WHAT IS EXPECTED
The response must consist of the lines below from the one with "scores : Scores" through the one with "(** The batch", exactly as they appear and with both ends kept.

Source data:
+===+
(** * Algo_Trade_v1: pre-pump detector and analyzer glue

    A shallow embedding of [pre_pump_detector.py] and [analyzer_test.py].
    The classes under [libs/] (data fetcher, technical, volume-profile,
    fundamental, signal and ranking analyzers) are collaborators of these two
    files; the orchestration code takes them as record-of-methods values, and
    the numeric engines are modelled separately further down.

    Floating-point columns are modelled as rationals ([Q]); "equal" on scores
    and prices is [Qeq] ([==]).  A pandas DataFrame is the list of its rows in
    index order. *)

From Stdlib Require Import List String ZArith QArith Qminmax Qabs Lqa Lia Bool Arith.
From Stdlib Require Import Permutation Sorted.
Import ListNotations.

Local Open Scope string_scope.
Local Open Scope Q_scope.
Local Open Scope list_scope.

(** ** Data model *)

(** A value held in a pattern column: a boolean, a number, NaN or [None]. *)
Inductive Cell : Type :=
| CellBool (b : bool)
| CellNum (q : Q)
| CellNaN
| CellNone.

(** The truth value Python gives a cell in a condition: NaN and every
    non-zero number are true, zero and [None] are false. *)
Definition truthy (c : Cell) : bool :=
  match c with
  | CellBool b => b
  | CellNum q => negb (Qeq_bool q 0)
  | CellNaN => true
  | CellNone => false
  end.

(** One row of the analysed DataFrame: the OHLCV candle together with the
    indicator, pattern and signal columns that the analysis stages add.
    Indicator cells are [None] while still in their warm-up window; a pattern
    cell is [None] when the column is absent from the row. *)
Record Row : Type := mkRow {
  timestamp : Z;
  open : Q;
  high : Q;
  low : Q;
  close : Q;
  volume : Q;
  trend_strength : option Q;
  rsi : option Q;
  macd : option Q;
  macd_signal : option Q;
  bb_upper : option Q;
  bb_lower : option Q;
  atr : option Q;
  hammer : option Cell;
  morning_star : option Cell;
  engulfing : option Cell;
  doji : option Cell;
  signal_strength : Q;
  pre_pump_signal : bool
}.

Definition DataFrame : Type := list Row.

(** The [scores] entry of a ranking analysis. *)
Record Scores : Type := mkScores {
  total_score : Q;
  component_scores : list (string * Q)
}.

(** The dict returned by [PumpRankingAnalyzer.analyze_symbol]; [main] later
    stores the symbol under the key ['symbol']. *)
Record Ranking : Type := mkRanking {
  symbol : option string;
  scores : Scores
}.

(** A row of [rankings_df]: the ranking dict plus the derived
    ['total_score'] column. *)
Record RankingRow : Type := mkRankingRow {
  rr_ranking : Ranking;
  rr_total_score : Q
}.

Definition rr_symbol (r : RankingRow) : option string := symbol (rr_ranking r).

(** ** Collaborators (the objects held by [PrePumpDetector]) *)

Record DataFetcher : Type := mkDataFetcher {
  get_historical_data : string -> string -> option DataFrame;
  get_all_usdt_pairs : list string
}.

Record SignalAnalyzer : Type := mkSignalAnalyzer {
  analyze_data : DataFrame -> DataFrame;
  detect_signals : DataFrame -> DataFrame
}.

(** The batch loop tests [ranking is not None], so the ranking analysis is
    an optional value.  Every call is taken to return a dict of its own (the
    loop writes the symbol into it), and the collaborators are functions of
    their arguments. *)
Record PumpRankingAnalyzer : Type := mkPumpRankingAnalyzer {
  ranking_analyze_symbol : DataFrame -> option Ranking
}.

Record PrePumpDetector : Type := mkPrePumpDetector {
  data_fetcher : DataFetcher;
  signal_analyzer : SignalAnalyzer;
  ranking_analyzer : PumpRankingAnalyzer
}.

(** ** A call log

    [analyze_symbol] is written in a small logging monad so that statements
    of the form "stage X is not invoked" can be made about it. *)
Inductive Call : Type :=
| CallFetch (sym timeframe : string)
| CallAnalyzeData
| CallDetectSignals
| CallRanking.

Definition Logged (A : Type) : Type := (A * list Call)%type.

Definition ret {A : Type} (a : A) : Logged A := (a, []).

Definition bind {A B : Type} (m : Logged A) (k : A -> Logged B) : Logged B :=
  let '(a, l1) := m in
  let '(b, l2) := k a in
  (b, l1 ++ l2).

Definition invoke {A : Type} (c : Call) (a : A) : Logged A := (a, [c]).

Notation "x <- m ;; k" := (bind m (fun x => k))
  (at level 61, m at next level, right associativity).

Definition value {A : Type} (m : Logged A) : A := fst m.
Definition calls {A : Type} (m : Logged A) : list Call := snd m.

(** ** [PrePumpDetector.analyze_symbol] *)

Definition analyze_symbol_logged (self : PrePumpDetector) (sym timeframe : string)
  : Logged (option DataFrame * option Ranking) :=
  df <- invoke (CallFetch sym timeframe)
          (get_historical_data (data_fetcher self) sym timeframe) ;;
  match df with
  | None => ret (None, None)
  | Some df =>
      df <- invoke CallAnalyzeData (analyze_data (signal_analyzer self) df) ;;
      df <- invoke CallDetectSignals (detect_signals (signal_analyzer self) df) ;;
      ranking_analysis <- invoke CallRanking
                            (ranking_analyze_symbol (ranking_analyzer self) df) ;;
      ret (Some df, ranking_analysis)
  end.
+===+
RESULT FOR THIS TASK
  scores : Scores
}.

(** A row of [rankings_df]: the ranking dict plus the derived
    ['total_score'] column. *)
Record RankingRow : Type := mkRankingRow {
  rr_ranking : Ranking;
  rr_total_score : Q
}.

Definition rr_symbol (r : RankingRow) : option string := symbol (rr_ranking r).

(** ** Collaborators (the objects held by [PrePumpDetector]) *)

Record DataFetcher : Type := mkDataFetcher {
  get_historical_data : string -> string -> option DataFrame;
  get_all_usdt_pairs : list string
}.

Record SignalAnalyzer : Type := mkSignalAnalyzer {
  analyze_data : DataFrame -> DataFrame;
  detect_signals : DataFrame -> DataFrame
}.

(** The batch loop tests [ranking is not None], so the ranking analysis is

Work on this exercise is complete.